» Data shown:

-- -- --

(** Every outcome of [query], by cases. *)
Lemma query_cases job_id payload trans w :
  let msgs := _build_messages config payload trans in
  (* a stored response: its first message, or an [IndexError] *)
  (∃ job existing,
     job_id_set job_id = Some job
     ∧ chat_manager_get (chat_store _ w) trans job = Some existing
     ∧ snd (query job_id payload trans w) = w
     ∧ match messages existing with
       | first :: _ => fst (query job_id payload trans w) = inr (message first)
       | [] => ∃ msg, fst (query job_id payload trans w) = inl (IndexError msg)
       end)
  (* nothing stored, and OpenAI is not installed or not configured *)
  ∨ (Chat.nothing_stored _ chat_manager_get job_id trans w
     ∧ (openai_installed = false ∨ openai_api_key config = None)
     ∧ ∃ msg, query job_id payload trans w = (inl (ConfigurationError msg), w))
  (* nothing stored, one request sent, no answer *)
  ∨ (Chat.nothing_stored _ chat_manager_get job_id trans w
     ∧ ∃ key e, openai_api_key config = Some key
                ∧ query job_id payload trans w = (inl e, after_call key msgs w))
  (* nothing stored, one request sent, the answer stored for the job *)
  ∨ (Chat.nothing_stored _ chat_manager_get job_id trans w
     ∧ ∃ key answer others,
         openai_api_key config = Some key
         ∧ openai_create (openai_model config) msgs = Some (answer :: others)
         ∧ query job_id payload trans w
           = (inr answer,
              match job_id_set job_id with
              | Some job => after_create trans job answer (after_call key msgs w)
              | None => after_call key msgs w
              end)).
Proof.
  cbv zeta.
  destruct (job_id_set job_id) as [job|] eqn:Hjob.
  - destruct (chat_manager_get (chat_store _ w) trans job) as [existing|] eqn:Hget.
    + left. exists job, existing. split; [reflexivity |]. split; [exact Hget |].
      unfold Chat.query, Chat.existing_message, bind, get_state.
      rewrite Hjob, Hget. destruct (messages existing); cbn; eauto.
    + right.
      assert (Hn : Chat.nothing_stored _ chat_manager_get job_id trans w)
        by (unfold Chat.nothing_stored; rewrite Hjob; exact Hget).
      pose proof (ChatSpec.existing_message_none _ _ _ _ _ Hn) as He.
      unfold Chat.query, bind. rewrite He. unfold _ensure_openai_configured.
      destruct openai_installed; cbn; [| left; eauto].
      destruct (openai_api_key config) as [key|]; cbn; [| left; eauto].
      right. unfold _call_openai, bind, modify_state.
      destruct (openai_create _ _) as [[|answer others]|]; cbn.
      * left. split; [exact Hn |]. eauto.
      * right. split; [exact Hn |]. exists key, answer, others.
        rewrite Hjob. auto.
      * left. split; [exact Hn |]. eauto.
  - right.
    assert (Hn : Chat.nothing_stored _ chat_manager_get job_id trans w)
      by (unfold Chat.nothing_stored; rewrite Hjob; exact I).
    pose proof (ChatSpec.existing_message_none _ _ _ _ _ Hn) as He.
    unfold Chat.query, bind. rewrite He. unfold _ensure_openai_configured.
    destruct openai_installed; cbn; [| left; eauto].
    destruct (openai_api_key config) as [key|]; cbn; [| left; eauto].
    right. unfold _call_openai, bind, modify_state.
    destruct (openai_create _ _) as [[|answer others]|]; cbn.
    + left. split; [exact Hn |]. eauto.
    + right. split; [exact Hn |]. exists key, answer, others.
      rewrite Hjob. auto.
    + left. split; [exact Hn |]. eauto.
Qed.
(* ===== verification/_CoqProject ===== *)
-Q . S2P
Prelude.v
Json.v
Event.v
Turn.v
Fsm.v
FsmTheory.v
Queue.v
Bus.v
Config.v
BargeIn.v
Splitter.v
Sse.v
LlmClient.v
Manager.v
PlaybackQueue.v
TtsBridge.v
Engine.v
Devices.v
Supervisor.v
SupervisorThreads.v
Endpointer.v
SpscRing.v
Loopback.v
Capture.v
Utterance.v
AudioPipeline.v
CaptureWorker.v
Wav.v
Repository.v
Recovery.v
MemoryThread.v
TurnWriter.v
Summarizer.v
SummaryWorker.v
PromptBuilder.v
Envelope.v
RealtimeStt.v
FakeDriver.v
TtsClient.v
Dsp.v
SttStack.v
Metrics.v
Log.v
Startup.v
KeepAlive.v
SystemAec.v
TtsStack.v
Endpoints.v
ControlServer.v
Db.v
Runtime.v
Demos.v
Soak.v
DemoAudio.v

-- -- --

» Problem to solve: Output all of the material, please, exactly as it stands.

» Output below:
(** Every outcome of [query], by cases. *)
Lemma query_cases job_id payload trans w :
  let msgs := _build_messages config payload trans in
  (* a stored response: its first message, or an [IndexError] *)
  (∃ job existing,
     job_id_set job_id = Some job
     ∧ chat_manager_get (chat_store _ w) trans job = Some existing
     ∧ snd (query job_id payload trans w) = w
     ∧ match messages existing with
       | first :: _ => fst (query job_id payload trans w) = inr (message first)
       | [] => ∃ msg, fst (query job_id payload trans w) = inl (IndexError msg)
       end)
  (* nothing stored, and OpenAI is not installed or not configured *)
  ∨ (Chat.nothing_stored _ chat_manager_get job_id trans w
     ∧ (openai_installed = false ∨ openai_api_key config = None)
     ∧ ∃ msg, query job_id payload trans w = (inl (ConfigurationError msg), w))
  (* nothing stored, one request sent, no answer *)
  ∨ (Chat.nothing_stored _ chat_manager_get job_id trans w
     ∧ ∃ key e, openai_api_key config = Some key
                ∧ query job_id payload trans w = (inl e, after_call key msgs w))
  (* nothing stored, one request sent, the answer stored for the job *)
  ∨ (Chat.nothing_stored _ chat_manager_get job_id trans w
     ∧ ∃ key answer others,
         openai_api_key config = Some key
         ∧ openai_create (openai_model config) msgs = Some (answer :: others)
         ∧ query job_id payload trans w
           = (inr answer,
              match job_id_set job_id with
              | Some job => after_create trans job answer (after_call key msgs w)
              | None => after_call key msgs w
              end)).
Proof.
  cbv zeta.
  destruct (job_id_set job_id) as [job|] eqn:Hjob.
  - destruct (chat_manager_get (chat_store _ w) trans job) as [existing|] eqn:Hget.
    + left. exists job, existing. split; [reflexivity |]. split; [exact Hget |].
      unfold Chat.query, Chat.existing_message, bind, get_state.
      rewrite Hjob, Hget. destruct (messages existing); cbn; eauto.
    + right.
      assert (Hn : Chat.nothing_stored _ chat_manager_get job_id trans w)
        by (unfold Chat.nothing_stored; rewrite Hjob; exact Hget).
      pose proof (ChatSpec.existing_message_none _ _ _ _ _ Hn) as He.
      unfold Chat.query, bind. rewrite He. unfold _ensure_openai_configured.
      destruct openai_installed; cbn; [| left; eauto].
      destruct (openai_api_key config) as [key|]; cbn; [| left; eauto].
      right. unfold _call_openai, bind, modify_state.
      destruct (openai_create _ _) as [[|answer others]|]; cbn.
      * left. split; [exact Hn |]. eauto.
      * right. split; [exact Hn |]. exists key, answer, others.
        rewrite Hjob. auto.
      * left. split; [exact Hn |]. eauto.
  - right.
    assert (Hn : Chat.nothing_stored _ chat_manager_get job_id trans w)
      by (unfold Chat.nothing_stored; rewrite Hjob; exact I).
    pose proof (ChatSpec.existing_message_none _ _ _ _ _ Hn) as He.
    unfold Chat.query, bind. rewrite He. unfold _ensure_openai_configured.
    destruct openai_installed; cbn; [| left; eauto].
    destruct (openai_api_key config) as [key|]; cbn; [| left; eauto].
    right. unfold _call_openai, bind, modify_state.
    destruct (openai_create _ _) as [[|answer others]|]; cbn.
    + left. split; [exact Hn |]. eauto.
    + right. split; [exact Hn |]. exists key, answer, others.
      rewrite Hjob. auto.
    + left. split; [exact Hn |]. eauto.
Qed.
(* ===== verification/_CoqProject ===== *)
-Q . S2P
Prelude.v
Json.v
Event.v
Turn.v
Fsm.v
FsmTheory.v
Queue.v
Bus.v
Config.v
BargeIn.v
Splitter.v
Sse.v
LlmClient.v
Manager.v
PlaybackQueue.v
TtsBridge.v
Engine.v
Devices.v
Supervisor.v
SupervisorThreads.v
Endpointer.v
SpscRing.v
Loopback.v
Capture.v
Utterance.v
AudioPipeline.v
CaptureWorker.v
Wav.v
Repository.v
Recovery.v
MemoryThread.v
TurnWriter.v
Summarizer.v
SummaryWorker.v
PromptBuilder.v
Envelope.v
RealtimeStt.v
FakeDriver.v
TtsClient.v
Dsp.v
SttStack.v
Metrics.v
Log.v
Startup.v
KeepAlive.v
SystemAec.v
TtsStack.v
Endpoints.v
ControlServer.v
Db.v
Runtime.v
Demos.v
Soak.v
DemoAudio.v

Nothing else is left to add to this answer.